Her first job after graduation was as a master control operator for Cartoon Network, though she would branch out into other things like baseball as well. “It was fun, especially when we did live events,” Duemo said, but it was definitely a stressful job.“Anyone who’s ever worked master control has the same nightmare where in your dream, you can’t get to your switcher to go into a commercial break…. Therapy! Make sure you negotiate therapy when you sign up for that role,” she joked.


After five years at Cartoon Network, Duemo moved to Discovery Communications as QA Manager and Technical Project Manager, and then, a few years later, onto one of Discovery’s vendors as a technical director. She has steadily advanced in technical solutions roles, working at many companies over the course of her career and never staying in one place too long.


She didn’t plan to pursue a career in technology and didn’t have formal training as an engineer or coder. But each open door led her to where she is today, a global leader at the intersection of tech and media, and she wouldn’t have it any other way.


“Give it a try, figure it out, and you usually will” has always been her philosophy, and it has served her well.


She would love to see more future leaders pursuing careers in media and tech. “One of the challenges is that when people hear ‘media and entertainment’ they only think of the creative side,” Duemo lamented. “There are so many other roles that are there, which is why I’ve had so many roles…there’s sales, program management, project management, marketing, event management, software engineering, web designer, graphic designers…these are definitely hot roles that are paying twice as much as the conventional roles of being a producer, being a writer.”


Even if it may seem daunting to pivot to technology, skills are transferrable. Duemo shared that if one has managed a team in any way, one can become a project manager, and from that, one can apply those skills to another technology-oriented job, and so on. Plus, there are many bootcamps out there to learn technological skills, and organizations like Women in Tech and Girls Who Code provide free courses.


For Duemo, it was a lot of reading manuals and punching buttons at two in the morning. But, she encouraged the audience to read, Google, and directly reach out to those with knowledge in order to determine the area that best resonates with them—whether it be software development, architecture, or software architecture, and go from there.

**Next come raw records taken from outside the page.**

(** * Logistics AI Assistant: the chat orchestrator, the fallback knowledge
    base and the shipping facade of [app.py], embedded in Rocq.

    The four functions of [app.py] that carry logic are translated here:
    [get_fallback_response], [get_enhanced_chatbot_response],
    [get_shipping_rates] and [track_shipment].  Python values are an
    inductive type, raised exceptions an explicit outcome, and the two
    effects the functions have (one HTTP call through [requests], one line
    logged or printed) are threaded through a small trace monad, so that
    "no call was made" and "this payload was sent" are statements about the
    trace.  Around them, the greeting, the timestamp, the decorated reply
    of [get_chatbot_response] and the page's handlers that call these
    functions (Send, Clear, the two information tools) are translated too,
    with the clock reading and the session's history as explicit inputs. *)

From Stdlib Require Import String Ascii List ZArith Bool Lia.
From Stdlib Require Import Floats.PrimFloat.
Import ListNotations.

Local Open Scope string_scope.
Local Open Scope Z_scope.

(** ** Strings

    A Python [str] is kept as a Rocq [string].  The literals of the four
    functions (topic phrases, canned texts, templates) are all ASCII. *)

Module Str.

(** The line feed written ["\n"] in the source. *)
Definition nl : string := String (ascii_of_nat 10) EmptyString.

(** [sub in s] on Python strings: [sub] occurs in [s] as a contiguous run.
    The empty string occurs in every string. *)
Fixpoint contains (sub s : string) : bool :=
  prefix sub s ||
  match s with
  | EmptyString => false
  | String _ rest => contains sub rest
  end.

(** The characters of a string, as the one-character strings that
    iterating over a Python string yields. *)
Fixpoint chars (s : string) : list string :=
  match s with
  | EmptyString => []
  | String c rest => String c EmptyString :: chars rest
  end.

(** [s[:n]] on a string. *)
Fixpoint take (n : nat) (s : string) : string :=
  match n, s with
  | S n', String c rest => String c (take n' rest)
  | _, _ => EmptyString
  end.

(** [s.split("\n")]: the pieces between line feeds. *)
Fixpoint lines_from (cur : string) (s : string) : list string :=
  match s with
  | EmptyString => [cur]
  | String c rest =>
      if Ascii.eqb c (ascii_of_nat 10)
      then cur :: lines_from EmptyString rest
      else lines_from (cur ++ String c EmptyString) rest
  end.

Definition lines (s : string) : list string := lines_from EmptyString s.

(** A string with no line feed in it. *)
Fixpoint one_line (s : string) : bool :=
  match s with
  | EmptyString => true
  | String c rest => negb (Ascii.eqb c (ascii_of_nat 10)) && one_line rest
  end.

(** Lower-casing restricted to the letters A-Z.  Python's [str.lower]
    agrees with it on every ASCII string; it is the instance at which the
    functions below are run on concrete inputs. *)
Definition lower_ascii (c : ascii) : ascii :=
  let n := nat_of_ascii c in
  if (Nat.leb 65 n && Nat.leb n 90)%bool then ascii_of_nat (n + 32) else c.

Fixpoint ascii_lower (s : string) : string :=
  match s with
  | EmptyString => EmptyString
  | String c rest => String (lower_ascii c) (ascii_lower rest)
  end.

End Str.

(** ** Python values and the builtins the source applies to them *)

Module Py.

(** What [json.loads] produces and what [json.dumps] consumes.  A [dict]
    is kept as its items in insertion order, one item per key; the keys of
    a decoded JSON object are strings. *)
#[local] Unset Elimination Schemes.
Inductive value : Type :=
| PNone
| PBool (b : bool)
| PInt (z : Z)
| PFloat (f : float)
| PStr (s : string)
| PList (l : list value)
| PDict (items : list (string * value)).
#[local] Set Elimination Schemes.

(** Exceptions of [requests.exceptions], all subclasses of
    [RequestException].  [JSONDecodeError] is the one [Response.json]
    raises (requests 2.27 and later, where it derives from
    [InvalidJSONError]). *)
Inductive request_exception : Type :=
| ConnectionError
| Timeout
| TooManyRedirects
| HTTPError
| JSONDecodeError
| OtherRequestException.

Inductive exn : Type :=
| RequestException (k : request_exception)
| KeyError (key : value)
| IndexError
| TypeError.

Inductive outcome (A : Type) : Type :=
| Returns (a : A)
| Raises (e : exn).
Arguments Returns {A} a.
Arguments Raises {A} e.

Fixpoint lookup (k : string) (items : list (string * value)) : option value :=
  match items with
  | [] => None
  | (k', v) :: rest => if String.eqb k k' then Some v else lookup k rest
  end.

(** [bool(v)]. *)
Definition truthy (v : value) : bool :=
  match v with
  | PNone => false
  | PBool b => b
  | PInt z => negb (z =? 0)
  | PFloat f => negb (PrimFloat.eqb f 0%float)
  | PStr s => negb (String.eqb s "")
  | PList l => match l with [] => false | _ => true end
  | PDict items => match items with [] => false | _ => true end
  end.

(** [bool(key)] for a value of [os.getenv]: [None] and the empty string
    are both false. *)
Definition truthy_key (key : option string) : bool :=
  match key with
  | None => false
  | Some s => negb (String.eqb s "")
  end.

(** [str(key)] for a value of [os.getenv], as an f-string renders it. *)
Definition key_text (key : option string) : string :=
  match key with
  | None => "None"
  | Some s => s
  end.

(** [v[k]] with a string subscript. *)
Definition getitem (v : value) (k : string) : outcome value :=
  match v with
  | PDict items =>
      match lookup k items with
      | Some x => Returns x
      | None => Raises (KeyError (PStr k))
      end
  | _ => Raises TypeError
  end.

Definition index_of (i : Z) (len : nat) : option nat :=
  let j := if i <? 0 then i + Z.of_nat len else i in
  if (0 <=? j) && (j <? Z.of_nat len) then Some (Z.to_nat j) else None.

“Just start asking questions… People are inherently phenomenal at sharing knowledge,” Duemo said. “You’re never going to make a wrong mistake. Knowledge is knowledge is knowledge.”


Not only has Duemo taken a hands-on approach to her education in tech, she also does the same with the teams she leads, always making sure that she can also perform the tasks she asks of her employees. “When a leader can do it,” she explained, “it’s immediate trust… Not only can I do the work with them, I’m also there to invest in them so they can move on to something beyond that.”


Duemo loves to learn new things, both about technology and leadership. She cites Gimlet Media’s StartUp as one of her favorite podcasts and Ben Horowitz’s What You Do Is Who You Are: How to Create Your Business as a book full of sage advice. Most of all, however, Duemo emphasizes the importance of failure, and of owning up to and learning from your mistakes.


Some of these lessons have come from outside of work. Duemo is an avid athlete. She has competed in multiple marathons, Ironman triathlons, and even ultramarathons. “It’s the challenge of it. It’s the fact that you got to the end of something,” she explains. Even though an Ironman triathlon—or learning how to code—may seem impossible, “you just start with a step, and then the next one, and the next one.” Standing still, whether professionally or personally, can be deadly. “Inaction is one of the worst things we do as humans,” Duemo said. “At the minimum, just start.” Failure is only a steppingstone.